Patrona

By patrona

Beached

Jesse is returned, so after my classes this morning, my youngest feminine gender and sons 2&3 packed a picnic and we headed east in search of sun, sand and sea. We had arranged to meet up with Emma's university flat mate, Mariona, who is Catalan, her boy friend Bruno from Corsica and as it turned out M's parents, a lovely couple who had brought along not a picnic but more of a banquic, bread, olives, pates, hams, cheese. Made my tuna mayonaisse rolls look a little pathetic by comparison.

It was one of those baking days where to move across the sand was like experiencing American hospitality in Guantanamo Bay, the soles of the tooties toasted on the hot sands. The beach was at its best, I like July, the August holiday crowds are still not around and there are yummie mummies with kids, it is very civilised, not at all like Britain where at least three dogs will divest themselves of water a yard away from you, a naked two year old is liable to pee on your towel and the ubiquitous tatooed louts with lobster tans and footballs terrorise the scene.

In Catalonia the maximum annoyance usually comes from the Granny and Granddad who feel lonely and on an otherwise deserted strand will park themselves a metre away.
The usual ritual is then we rearrange towels a little further along the beach, settle down again and inevitably, crab like, the old yins creep towards us on their magic carpets of Barça towels and soon are once more integrated into our domain.

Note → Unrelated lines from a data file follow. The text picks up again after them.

(** [toISOString().split('T')[0]] is the calendar date. *)
Lemma split_toISOString t :
  nth 0 (split "T" (toISOString t)) "" = isoDate t.
Proof.
  unfold toISOString.
  change (isoDate t ++ "T" ++ isoTime t)%string
    with (isoDate t ++ String "T" (isoTime t))%string.
  rewrite split_first by apply lacks_isoDate. reflexivity.
Qed.

(** ** The SQL client *)

Lemma sql_executed s w :
  nextFails w = false ->
  sql s w = {| completion := Normal (snd (execute s (tables w)));
               world := advance (fst (execute s (tables w))) w;
               trace := [Executed s] |}.
Proof.
  intros H. unfold sql. rewrite H. now destruct (execute s (tables w)).
Qed.

Lemma sql_rejected s w :
  nextFails w = true ->
  sql s w = {| completion := Throw (DatabaseError s);
               world := advance (tables w) w; trace := [Rejected s] |}.
Proof. intros H. unfold sql. now rewrite H. Qed.

Lemma nextCallsSucceed_head n w :
  nextCallsSucceed (S n) w -> nextFails w = false.
Proof.
  intros H. specialize (H 0%nat (Nat.lt_0_succ n)).
  unfold nextFails. now destruct (faults w).
Qed.

Lemma nextCallsSucceed_advance n t w :
  nextCallsSucceed (S n) w -> nextCallsSucceed n (advance t w).
Proof.
  intros H i Hi. specialize (H (S i) (proj1 (Nat.succ_lt_mono i n) Hi)).
  unfold advance; simpl. destruct (faults w); [now destruct i | exact H].
Qed.

(** ** What each run of an invoice action is

    One equation per path through the action: validation failure, write
    rejected, write executed. *)

Ltac run_action :=
  unfold bind, tryCatch, ret, throw, redirect, revalidatePath, newDate;
  cbn [completion world trace app].

Lemma createInvoice_invalid prevState formData w fieldErrors :
  invoiceForm formData = Failure fieldErrors ->
  createInvoice prevState formData w =
  {| completion :=
       Normal {| errors := Some fieldErrors;
                 message := Some "Missing Fields. Failed to Create Invoice." |};
     world := w; trace := [] |}.
Proof.
  unfold invoiceForm, createInvoice. intros ->. reflexivity.
Qed.

Lemma createInvoice_rejected prevState formData w data :
  invoiceForm formData = Success data ->
  nextFails w = true ->
  createInvoice prevState formData w =
  {| completion :=
       Normal {| errors := None;
                 message := Some "Database Error: Failed to Create Invoice." |};
     world := advance (tables w) w;
     trace := [Rejected (insertInvoice data w)] |}.
Proof.
  unfold invoiceForm, createInvoice. intros -> Hf.
  run_action. rewrite split_toISOString, (sql_rejected _ _ Hf).
  reflexivity.
Qed.

Lemma createInvoice_executed prevState formData w data :
  invoiceForm formData = Success data ->
  nextFails w = false ->
  createInvoice prevState formData w =
  {| completion := Throw (NEXT_REDIRECT "/dashboard/invoices");
     world := advance (fst (execute (insertInvoice data w) (tables w))) w;
     trace := [Executed (insertInvoice data w);
               Revalidated "/dashboard/invoices"] |}.
Proof.
  unfold invoiceForm, createInvoice. intros -> Hf.
  run_action. rewrite split_toISOString, (sql_executed _ _ Hf).
  reflexivity.
Qed.

Lemma updateInvoice_invalid id prevState formData w fieldErrors :
  invoiceForm formData = Failure fieldErrors ->
  updateInvoice id prevState formData w =
  {| completion :=
       Normal {| errors := Some fieldErrors;
                 message := Some "Missing Fields. Failed to Update Invoice." |};
     world := w; trace := [] |}.
Proof.
  unfold invoiceForm, updateInvoice, UpdateInvoice_safeParse. intros ->.
  reflexivity.
Qed.

Lemma updateInvoice_rejected id prevState formData w data :
  invoiceForm formData = Success data ->
  nextFails w = true ->
  updateInvoice id prevState formData w =
  {| completion :=
       Normal {| errors := None;
                 message := Some "Database Error: Failed to Update Invoice." |};
     world := advance (tables w) w;
     trace := [Rejected (updateInvoiceStmt id data)] |}.
Proof.
  unfold invoiceForm, updateInvoice, UpdateInvoice_safeParse. intros -> Hf.
  run_action. rewrite (sql_rejected _ _ Hf). reflexivity.
Qed.

Lemma updateInvoice_executed id prevState formData w data :
  invoiceForm formData = Success data ->
  nextFails w = false ->
  updateInvoice id prevState formData w =
  {| completion := Throw (NEXT_REDIRECT "/dashboard/invoices");
     world := advance (fst (execute (updateInvoiceStmt id data) (tables w))) w;
     trace := [Executed (updateInvoiceStmt id data);
               Revalidated "/dashboard/invoices"] |}.
Proof.
  unfold invoiceForm, updateInvoice, UpdateInvoice_safeParse. intros -> Hf.
  run_action. rewrite (sql_executed _ _ Hf). reflexivity.
Qed.

Lemma deleteInvoice_rejected id w :
  nextFails w = true ->
  deleteInvoice id w =
  {| completion :=
       Normal {| errors := None;
                 message := Some "Database Error: Failed to Delete Invoice." |};
     world := advance (tables w) w;
     trace := [Rejected (DELETE_FROM_invoices id)] |}.
Proof.
  intros Hf. unfold deleteInvoice. run_action.
  rewrite (sql_rejected _ _ Hf). reflexivity.
Qed.

Lemma deleteInvoice_executed id w :
  nextFails w = false ->
  deleteInvoice id w =
  {| completion :=
       Normal {| errors := None; message := Some "Deleted Invoice." |};
     world := advance (fst (execute (DELETE_FROM_invoices id) (tables w))) w;
     trace := [Executed (DELETE_FROM_invoices id);
               Revalidated "/dashboard/invoices"] |}.
Proof.
  intros Hf. unfold deleteInvoice. run_action.
  rewrite (sql_executed _ _ Hf). reflexivity.
Qed.

(** ** What each run of a customer action is *)

Lemma isEmailUnique_rejected email customerId w :
  nextFails w = true ->
  isEmailUnique email customerId w =
  {| completion := Throw (DatabaseError (uniqueQuery email customerId));
     world := advance (tables w) w;
     trace := [Rejected (uniqueQuery email customerId)] |}.
Proof.
  intros Hf. unfold isEmailUnique, uniqueQuery. run_action.
  destruct customerId as [id|]; [destruct (String.eqb id "")|];
    rewrite (sql_rejected _ _ Hf); reflexivity.
Qed.

Lemma isEmailUnique_executed email customerId w :
  nextFails w = false ->
  isEmailUnique email customerId w =
  {| completion := Normal (negb (emailTaken email customerId (tables w)));
     world := advance (tables w) w;
     trace := [Executed (uniqueQuery email customerId)] |}.
Proof.
  intros Hf. unfold isEmailUnique, uniqueQuery, emailTaken. run_action.
  destruct customerId as [id|]; [destruct (String.eqb id "")|];
    rewrite (sql_executed _ _ Hf); cbn [execute fst snd completion world trace];
    match goal with |- context [existsb ?f ?l] => destruct (existsb f l) end;
    reflexivity.
Qed.

Section CustomerWrite.

(** [createCustomer] and [updateCustomer] differ by the identifier given
    to the uniqueness check, the statement and the database message. *)
Variables (prevState : CustomerState) (formData : FormData) (w : World).
Variable data : CustomerData.
Hypothesis valid : customerForm formData = Success data.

I tried to take photos from beneath the sunshade, inexplicably either bikini clad bottoms kept insinuating themselves between me and the subject, or statuesque dutch matrons in topless perambulation from the beach bar wobbled themselves into the picture.

Then the looky looky men appeared, Africans selling blankets as the temperature soared towards 42 degrees, or cheap bracelets or plastic sunglasses. They brought back memories of a beach in Sardinia, near a resort favoured by Glaswegians, who had taught the pedlars snatches of obscene patois, so you were not offered a mere rug but a f.... rug or a bl..... bracelet or sh...... sunglasses.

The boys and Emma bravely ventured out to sea in a pedal. I bravely volunteered to watch our belongings in case a model mummy from Barcelona decided to make off with my disreputable shorts or the cool bag of beer. I resolutely stood guard by falling fast asleep over my Henning Mankell, and woke to the feeling of deep heat being poured into an open wound as my pink tender bits began to pulsate to the rhythm of a supermarket theft alarm.

As the sun dipped towards the headland of St Pere Pescador, I finally took a shot not filled with female anatomy, and caught the graceful swirl of the kites of the surfers as they sped across the sea. Looks fun, must try it when the throbbing of burnt flesh eases.